**PROVIDED RECORDS:**
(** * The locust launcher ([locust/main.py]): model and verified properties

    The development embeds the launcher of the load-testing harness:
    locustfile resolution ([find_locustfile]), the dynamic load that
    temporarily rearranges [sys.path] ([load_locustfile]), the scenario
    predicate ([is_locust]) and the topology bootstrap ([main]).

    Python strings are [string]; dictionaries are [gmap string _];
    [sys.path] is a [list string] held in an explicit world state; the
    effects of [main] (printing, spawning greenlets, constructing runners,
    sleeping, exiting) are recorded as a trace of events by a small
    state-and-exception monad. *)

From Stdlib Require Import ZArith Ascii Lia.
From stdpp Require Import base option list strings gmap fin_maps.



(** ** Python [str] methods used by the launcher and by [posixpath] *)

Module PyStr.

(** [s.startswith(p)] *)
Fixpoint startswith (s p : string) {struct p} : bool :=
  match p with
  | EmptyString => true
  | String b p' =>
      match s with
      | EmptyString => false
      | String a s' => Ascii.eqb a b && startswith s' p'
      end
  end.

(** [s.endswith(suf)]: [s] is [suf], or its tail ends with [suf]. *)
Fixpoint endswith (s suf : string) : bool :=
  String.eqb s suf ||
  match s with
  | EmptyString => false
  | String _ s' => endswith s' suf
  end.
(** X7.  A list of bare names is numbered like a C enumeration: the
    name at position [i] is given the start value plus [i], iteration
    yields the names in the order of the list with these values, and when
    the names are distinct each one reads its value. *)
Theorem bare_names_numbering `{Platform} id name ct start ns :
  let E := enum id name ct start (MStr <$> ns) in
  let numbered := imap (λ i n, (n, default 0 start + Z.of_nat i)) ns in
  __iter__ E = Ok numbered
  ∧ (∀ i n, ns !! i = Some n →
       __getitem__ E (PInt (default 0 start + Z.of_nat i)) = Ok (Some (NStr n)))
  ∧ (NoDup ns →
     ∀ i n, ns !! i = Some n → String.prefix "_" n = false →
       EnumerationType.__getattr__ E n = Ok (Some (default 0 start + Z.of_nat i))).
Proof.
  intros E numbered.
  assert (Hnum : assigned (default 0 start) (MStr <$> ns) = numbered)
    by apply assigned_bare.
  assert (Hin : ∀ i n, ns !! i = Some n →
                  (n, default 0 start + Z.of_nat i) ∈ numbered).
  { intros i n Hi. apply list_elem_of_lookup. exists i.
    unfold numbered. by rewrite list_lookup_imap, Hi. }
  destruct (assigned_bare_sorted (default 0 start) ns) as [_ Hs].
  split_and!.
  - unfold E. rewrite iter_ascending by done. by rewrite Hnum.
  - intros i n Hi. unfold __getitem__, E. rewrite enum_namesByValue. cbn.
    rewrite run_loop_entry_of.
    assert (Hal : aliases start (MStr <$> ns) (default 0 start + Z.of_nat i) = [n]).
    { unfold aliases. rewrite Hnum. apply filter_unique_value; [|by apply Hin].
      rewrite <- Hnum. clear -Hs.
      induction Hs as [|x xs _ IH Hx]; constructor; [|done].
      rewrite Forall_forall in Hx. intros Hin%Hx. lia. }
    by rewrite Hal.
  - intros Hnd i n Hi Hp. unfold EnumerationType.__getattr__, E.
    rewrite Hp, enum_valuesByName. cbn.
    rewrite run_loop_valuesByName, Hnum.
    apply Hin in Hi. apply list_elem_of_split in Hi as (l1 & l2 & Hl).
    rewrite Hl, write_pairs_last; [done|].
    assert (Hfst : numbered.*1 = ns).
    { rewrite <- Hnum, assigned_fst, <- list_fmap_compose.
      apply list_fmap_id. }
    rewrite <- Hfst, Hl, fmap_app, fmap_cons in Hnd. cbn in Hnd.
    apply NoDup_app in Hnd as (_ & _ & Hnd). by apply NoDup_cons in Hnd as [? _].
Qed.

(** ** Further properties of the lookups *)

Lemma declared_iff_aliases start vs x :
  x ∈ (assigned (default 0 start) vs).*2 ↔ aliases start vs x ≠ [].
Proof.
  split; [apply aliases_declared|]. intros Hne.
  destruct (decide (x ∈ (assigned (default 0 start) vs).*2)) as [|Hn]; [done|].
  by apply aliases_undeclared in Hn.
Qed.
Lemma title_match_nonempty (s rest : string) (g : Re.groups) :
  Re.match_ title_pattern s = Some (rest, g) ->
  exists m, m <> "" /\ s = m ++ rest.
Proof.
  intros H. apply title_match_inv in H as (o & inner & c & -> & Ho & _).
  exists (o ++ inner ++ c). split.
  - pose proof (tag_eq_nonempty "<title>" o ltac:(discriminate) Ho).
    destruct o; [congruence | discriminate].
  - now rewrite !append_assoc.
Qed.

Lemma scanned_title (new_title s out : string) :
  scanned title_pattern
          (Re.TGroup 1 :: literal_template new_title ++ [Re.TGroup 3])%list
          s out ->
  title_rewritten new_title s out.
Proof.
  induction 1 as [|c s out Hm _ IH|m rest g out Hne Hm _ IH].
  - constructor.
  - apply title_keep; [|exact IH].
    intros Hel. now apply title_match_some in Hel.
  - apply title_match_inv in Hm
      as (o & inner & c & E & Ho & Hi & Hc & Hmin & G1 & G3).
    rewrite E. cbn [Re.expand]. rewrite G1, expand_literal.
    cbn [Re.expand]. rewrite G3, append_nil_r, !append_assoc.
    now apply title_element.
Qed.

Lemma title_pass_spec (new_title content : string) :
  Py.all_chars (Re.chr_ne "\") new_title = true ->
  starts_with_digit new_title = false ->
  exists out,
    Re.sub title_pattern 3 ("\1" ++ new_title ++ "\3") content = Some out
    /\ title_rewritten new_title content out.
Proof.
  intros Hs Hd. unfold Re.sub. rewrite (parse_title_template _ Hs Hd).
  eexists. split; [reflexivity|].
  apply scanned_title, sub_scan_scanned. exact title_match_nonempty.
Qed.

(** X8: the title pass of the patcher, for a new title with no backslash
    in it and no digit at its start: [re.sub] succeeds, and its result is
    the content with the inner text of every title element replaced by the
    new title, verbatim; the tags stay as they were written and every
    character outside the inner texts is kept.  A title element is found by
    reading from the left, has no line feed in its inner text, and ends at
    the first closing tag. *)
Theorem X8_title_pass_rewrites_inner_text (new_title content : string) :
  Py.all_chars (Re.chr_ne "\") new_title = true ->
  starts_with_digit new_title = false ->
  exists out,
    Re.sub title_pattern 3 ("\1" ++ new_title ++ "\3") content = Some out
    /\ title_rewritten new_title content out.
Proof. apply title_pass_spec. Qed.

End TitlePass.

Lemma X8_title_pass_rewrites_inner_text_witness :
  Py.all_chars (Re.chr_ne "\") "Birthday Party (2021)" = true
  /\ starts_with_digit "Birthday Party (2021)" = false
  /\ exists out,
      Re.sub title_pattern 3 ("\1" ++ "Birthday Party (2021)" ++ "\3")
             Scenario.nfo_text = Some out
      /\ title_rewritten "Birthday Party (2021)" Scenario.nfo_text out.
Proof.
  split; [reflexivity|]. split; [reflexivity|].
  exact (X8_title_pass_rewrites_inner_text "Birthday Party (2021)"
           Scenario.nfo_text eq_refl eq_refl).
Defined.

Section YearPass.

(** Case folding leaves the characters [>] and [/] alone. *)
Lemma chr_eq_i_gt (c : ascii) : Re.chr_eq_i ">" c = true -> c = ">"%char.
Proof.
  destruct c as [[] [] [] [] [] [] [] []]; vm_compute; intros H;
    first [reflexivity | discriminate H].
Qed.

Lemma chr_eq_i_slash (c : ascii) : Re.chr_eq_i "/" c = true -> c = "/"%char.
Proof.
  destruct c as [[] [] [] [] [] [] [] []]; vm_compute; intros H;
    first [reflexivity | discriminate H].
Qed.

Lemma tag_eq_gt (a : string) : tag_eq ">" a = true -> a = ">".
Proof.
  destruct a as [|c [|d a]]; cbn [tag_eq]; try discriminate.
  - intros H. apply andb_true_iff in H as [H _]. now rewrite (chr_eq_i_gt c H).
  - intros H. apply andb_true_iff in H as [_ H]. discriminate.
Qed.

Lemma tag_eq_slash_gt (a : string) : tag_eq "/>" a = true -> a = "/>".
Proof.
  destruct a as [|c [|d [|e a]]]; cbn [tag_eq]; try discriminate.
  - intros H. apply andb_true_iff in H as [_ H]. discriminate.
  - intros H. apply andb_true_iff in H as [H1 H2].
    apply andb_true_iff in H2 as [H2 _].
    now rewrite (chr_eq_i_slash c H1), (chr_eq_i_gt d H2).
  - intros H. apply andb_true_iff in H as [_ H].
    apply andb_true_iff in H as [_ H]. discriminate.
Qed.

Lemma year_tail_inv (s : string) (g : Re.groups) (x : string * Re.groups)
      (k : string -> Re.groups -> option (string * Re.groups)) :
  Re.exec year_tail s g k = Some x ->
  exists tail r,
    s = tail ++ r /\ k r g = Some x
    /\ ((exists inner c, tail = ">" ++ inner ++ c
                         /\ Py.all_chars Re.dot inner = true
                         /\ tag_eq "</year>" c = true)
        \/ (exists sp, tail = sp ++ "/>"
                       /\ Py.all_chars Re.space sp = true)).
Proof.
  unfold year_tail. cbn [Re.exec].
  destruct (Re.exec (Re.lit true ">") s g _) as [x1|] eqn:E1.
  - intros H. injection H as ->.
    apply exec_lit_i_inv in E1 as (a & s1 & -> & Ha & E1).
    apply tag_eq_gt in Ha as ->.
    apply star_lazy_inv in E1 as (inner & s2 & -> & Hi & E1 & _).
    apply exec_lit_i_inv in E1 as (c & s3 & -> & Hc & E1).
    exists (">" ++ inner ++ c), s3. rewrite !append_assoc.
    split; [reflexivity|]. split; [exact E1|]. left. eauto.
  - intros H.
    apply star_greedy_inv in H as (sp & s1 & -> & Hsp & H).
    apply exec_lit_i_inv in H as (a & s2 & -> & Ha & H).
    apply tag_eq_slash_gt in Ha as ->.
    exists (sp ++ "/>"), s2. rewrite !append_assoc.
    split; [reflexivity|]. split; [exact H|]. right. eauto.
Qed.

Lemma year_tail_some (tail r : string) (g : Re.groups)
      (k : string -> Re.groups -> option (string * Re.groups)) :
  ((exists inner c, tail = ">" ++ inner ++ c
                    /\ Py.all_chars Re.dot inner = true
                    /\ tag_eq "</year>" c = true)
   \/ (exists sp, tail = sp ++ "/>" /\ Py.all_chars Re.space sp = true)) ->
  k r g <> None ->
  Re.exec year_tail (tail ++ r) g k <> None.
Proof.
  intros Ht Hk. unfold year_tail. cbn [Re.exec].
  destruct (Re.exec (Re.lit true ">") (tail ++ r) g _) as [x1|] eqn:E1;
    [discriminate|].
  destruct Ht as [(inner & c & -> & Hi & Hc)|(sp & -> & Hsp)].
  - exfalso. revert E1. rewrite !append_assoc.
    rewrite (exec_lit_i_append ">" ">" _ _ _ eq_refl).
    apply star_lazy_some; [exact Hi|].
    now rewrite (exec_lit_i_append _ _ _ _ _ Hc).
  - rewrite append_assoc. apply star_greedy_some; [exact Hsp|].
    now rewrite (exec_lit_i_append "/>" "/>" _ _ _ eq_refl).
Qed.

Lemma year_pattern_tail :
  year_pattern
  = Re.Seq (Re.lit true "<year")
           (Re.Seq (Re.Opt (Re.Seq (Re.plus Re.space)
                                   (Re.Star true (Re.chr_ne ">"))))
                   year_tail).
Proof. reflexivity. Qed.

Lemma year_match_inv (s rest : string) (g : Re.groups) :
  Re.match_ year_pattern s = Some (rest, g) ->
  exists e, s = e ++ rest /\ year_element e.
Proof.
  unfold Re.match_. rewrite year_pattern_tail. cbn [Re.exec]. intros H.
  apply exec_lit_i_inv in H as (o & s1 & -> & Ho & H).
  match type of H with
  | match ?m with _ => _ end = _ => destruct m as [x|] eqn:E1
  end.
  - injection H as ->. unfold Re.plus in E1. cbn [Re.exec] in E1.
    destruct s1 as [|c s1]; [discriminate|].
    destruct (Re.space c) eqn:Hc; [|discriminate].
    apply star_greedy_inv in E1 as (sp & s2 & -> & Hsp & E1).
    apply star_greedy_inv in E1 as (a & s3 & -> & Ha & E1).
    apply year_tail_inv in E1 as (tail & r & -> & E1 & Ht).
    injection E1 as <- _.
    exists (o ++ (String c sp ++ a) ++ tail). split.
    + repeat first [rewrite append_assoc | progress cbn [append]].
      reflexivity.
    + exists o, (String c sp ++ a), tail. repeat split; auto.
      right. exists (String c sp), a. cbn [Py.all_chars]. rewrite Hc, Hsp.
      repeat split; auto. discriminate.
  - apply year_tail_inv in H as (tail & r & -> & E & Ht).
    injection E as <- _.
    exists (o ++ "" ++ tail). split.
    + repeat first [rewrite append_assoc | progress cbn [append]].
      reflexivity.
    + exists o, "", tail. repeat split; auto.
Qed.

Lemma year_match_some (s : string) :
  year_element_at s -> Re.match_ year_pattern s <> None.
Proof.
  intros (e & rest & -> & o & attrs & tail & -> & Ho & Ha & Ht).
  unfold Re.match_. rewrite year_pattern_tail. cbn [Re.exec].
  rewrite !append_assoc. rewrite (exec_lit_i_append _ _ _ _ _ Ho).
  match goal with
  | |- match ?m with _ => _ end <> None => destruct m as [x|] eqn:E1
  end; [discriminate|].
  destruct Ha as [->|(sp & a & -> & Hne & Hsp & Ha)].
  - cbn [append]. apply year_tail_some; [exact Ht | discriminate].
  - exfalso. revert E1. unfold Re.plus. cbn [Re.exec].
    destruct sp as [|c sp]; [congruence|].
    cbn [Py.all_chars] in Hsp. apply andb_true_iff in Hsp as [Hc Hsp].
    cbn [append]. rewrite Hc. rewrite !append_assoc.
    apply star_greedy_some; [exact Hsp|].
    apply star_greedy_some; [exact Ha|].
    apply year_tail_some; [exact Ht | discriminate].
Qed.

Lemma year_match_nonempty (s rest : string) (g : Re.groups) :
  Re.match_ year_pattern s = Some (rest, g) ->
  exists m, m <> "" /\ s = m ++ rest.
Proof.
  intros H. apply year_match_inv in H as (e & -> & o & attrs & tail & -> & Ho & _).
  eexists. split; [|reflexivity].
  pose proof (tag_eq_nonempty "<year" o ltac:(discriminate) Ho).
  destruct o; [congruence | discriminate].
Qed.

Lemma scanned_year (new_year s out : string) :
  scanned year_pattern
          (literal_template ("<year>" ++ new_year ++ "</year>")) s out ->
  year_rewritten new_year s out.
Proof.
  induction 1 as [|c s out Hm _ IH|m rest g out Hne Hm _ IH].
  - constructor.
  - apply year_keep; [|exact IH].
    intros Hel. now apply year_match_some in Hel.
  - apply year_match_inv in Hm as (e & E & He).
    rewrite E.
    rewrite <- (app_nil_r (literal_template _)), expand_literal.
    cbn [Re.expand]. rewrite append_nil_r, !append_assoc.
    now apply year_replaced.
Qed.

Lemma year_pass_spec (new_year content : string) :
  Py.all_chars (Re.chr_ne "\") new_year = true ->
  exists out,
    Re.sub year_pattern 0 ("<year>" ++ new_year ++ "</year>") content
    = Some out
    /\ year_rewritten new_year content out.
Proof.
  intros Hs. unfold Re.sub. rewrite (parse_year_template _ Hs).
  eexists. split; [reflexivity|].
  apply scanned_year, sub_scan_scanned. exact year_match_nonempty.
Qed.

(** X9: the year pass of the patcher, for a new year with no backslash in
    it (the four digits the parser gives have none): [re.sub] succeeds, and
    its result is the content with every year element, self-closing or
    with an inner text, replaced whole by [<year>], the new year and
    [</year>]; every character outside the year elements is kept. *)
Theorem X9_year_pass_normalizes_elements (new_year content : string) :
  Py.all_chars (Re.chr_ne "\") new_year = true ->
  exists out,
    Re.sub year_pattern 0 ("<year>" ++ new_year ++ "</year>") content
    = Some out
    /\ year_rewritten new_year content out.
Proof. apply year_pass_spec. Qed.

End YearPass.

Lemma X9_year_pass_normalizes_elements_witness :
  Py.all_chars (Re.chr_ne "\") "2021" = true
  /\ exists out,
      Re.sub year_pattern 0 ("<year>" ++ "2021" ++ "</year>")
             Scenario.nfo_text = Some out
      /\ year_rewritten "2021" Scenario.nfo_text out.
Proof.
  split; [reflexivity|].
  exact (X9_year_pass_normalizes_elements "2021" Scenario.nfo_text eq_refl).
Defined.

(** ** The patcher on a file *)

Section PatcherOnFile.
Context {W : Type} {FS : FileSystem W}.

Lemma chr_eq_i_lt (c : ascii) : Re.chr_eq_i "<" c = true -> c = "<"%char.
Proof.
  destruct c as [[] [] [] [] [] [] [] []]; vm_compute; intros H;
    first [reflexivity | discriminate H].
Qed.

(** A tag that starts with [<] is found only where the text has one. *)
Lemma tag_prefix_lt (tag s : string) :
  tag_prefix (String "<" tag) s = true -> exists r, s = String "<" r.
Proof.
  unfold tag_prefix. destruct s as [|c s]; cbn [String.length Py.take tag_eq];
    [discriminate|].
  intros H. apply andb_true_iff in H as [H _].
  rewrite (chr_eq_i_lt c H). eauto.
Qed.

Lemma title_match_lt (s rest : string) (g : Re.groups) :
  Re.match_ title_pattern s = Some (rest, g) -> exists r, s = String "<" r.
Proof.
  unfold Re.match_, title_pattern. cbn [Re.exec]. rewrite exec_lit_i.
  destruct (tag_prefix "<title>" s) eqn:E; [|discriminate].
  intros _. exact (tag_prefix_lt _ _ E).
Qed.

**WORK ORDER:**
Lines containing the word "main": copy each of them from the material.

**RESPONSE:**
(** * The locust launcher ([locust/main.py]): model and verified properties
    predicate ([is_locust]) and the topology bootstrap ([main]).
    effects of [main] (printing, spawning greenlets, constructing runners,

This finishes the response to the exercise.